In the entries below, every line that contains "modelled" must be located and copied.

[Saved entries]
-------

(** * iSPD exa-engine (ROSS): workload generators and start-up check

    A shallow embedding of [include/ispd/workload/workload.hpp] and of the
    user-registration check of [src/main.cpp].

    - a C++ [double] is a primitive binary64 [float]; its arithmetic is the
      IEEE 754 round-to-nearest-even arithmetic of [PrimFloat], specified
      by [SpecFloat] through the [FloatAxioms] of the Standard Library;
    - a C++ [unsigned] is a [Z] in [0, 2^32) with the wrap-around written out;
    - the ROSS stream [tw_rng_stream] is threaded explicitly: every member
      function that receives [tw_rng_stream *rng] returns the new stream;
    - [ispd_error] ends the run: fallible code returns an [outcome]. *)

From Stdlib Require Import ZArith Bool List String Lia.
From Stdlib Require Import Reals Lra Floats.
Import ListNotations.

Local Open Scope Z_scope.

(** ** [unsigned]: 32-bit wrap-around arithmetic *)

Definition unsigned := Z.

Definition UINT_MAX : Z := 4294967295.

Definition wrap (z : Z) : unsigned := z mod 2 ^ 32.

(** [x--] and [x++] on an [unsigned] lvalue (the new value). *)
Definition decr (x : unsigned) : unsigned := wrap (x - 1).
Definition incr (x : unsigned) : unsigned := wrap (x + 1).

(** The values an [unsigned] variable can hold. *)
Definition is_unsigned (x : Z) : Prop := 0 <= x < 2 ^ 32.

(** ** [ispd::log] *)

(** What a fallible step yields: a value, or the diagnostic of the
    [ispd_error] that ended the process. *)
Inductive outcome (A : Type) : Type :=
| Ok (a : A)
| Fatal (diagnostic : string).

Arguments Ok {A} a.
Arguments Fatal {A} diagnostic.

-------

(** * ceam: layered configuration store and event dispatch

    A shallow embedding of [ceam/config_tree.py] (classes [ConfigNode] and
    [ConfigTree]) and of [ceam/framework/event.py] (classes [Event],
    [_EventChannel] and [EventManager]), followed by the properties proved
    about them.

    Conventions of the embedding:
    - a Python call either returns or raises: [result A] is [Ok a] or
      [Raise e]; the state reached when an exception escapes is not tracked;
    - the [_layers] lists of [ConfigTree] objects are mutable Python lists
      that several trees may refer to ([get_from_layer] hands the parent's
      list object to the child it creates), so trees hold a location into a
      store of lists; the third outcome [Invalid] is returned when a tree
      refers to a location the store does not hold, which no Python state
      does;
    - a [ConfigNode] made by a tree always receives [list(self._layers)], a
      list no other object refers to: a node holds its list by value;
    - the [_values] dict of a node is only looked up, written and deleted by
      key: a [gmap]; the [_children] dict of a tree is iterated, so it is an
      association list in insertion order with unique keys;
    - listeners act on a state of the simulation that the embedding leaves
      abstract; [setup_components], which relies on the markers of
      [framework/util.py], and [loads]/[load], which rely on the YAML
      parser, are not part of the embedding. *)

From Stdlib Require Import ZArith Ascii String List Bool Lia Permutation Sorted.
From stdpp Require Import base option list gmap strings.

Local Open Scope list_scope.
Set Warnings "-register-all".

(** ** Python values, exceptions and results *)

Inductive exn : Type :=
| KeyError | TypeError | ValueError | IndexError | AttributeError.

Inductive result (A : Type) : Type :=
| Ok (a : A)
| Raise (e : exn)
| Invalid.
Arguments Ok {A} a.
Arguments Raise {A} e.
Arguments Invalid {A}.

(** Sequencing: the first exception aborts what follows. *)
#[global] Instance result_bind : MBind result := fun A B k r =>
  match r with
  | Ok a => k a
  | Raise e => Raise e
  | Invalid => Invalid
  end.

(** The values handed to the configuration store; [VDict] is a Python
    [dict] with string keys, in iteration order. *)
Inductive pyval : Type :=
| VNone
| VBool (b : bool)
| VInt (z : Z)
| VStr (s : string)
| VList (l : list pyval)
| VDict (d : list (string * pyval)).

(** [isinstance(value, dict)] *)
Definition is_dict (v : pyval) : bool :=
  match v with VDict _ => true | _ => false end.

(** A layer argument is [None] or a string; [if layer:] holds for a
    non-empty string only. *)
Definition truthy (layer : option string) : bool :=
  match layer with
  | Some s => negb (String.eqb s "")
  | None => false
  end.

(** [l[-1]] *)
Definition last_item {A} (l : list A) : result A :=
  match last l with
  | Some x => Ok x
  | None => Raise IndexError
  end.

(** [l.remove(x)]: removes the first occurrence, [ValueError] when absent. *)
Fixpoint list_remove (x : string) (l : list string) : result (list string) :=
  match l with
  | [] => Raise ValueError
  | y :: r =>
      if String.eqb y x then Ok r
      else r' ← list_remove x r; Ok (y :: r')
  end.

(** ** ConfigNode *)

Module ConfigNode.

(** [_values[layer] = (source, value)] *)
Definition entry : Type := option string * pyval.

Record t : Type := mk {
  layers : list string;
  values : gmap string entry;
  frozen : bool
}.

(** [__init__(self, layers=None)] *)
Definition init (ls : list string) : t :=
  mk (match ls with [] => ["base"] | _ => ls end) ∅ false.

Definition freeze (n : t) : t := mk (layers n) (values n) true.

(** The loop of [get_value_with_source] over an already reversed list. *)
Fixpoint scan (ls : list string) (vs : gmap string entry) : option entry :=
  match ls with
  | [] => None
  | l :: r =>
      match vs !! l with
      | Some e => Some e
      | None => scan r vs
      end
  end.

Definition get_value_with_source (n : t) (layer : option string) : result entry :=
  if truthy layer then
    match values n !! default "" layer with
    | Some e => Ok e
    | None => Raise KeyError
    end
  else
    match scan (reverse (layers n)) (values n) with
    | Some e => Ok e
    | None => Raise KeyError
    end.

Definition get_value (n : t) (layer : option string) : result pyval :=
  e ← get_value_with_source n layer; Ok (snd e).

-------

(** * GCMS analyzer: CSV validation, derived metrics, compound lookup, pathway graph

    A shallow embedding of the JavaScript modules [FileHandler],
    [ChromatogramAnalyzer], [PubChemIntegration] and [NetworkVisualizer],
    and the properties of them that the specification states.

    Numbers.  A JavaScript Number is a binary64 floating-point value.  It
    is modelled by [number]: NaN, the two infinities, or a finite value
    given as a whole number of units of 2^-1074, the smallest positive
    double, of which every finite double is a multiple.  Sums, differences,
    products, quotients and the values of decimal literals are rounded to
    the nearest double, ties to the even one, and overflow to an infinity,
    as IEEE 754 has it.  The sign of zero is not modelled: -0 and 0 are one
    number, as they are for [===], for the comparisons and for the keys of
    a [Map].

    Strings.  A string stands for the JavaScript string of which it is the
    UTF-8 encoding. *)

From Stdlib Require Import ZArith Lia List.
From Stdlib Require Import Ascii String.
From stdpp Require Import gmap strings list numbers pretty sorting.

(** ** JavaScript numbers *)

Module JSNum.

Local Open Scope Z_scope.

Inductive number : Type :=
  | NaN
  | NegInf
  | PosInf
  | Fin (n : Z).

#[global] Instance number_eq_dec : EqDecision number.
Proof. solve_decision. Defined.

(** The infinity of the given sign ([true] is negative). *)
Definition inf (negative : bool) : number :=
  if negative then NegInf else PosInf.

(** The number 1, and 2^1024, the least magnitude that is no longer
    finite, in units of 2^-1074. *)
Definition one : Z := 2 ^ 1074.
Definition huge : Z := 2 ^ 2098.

-------

● SOLVED EXERCISE
    is modelled by [number]: NaN, the two infinities, or a finite value
    as IEEE 754 has it.  The sign of zero is not modelled: -0 and 0 are one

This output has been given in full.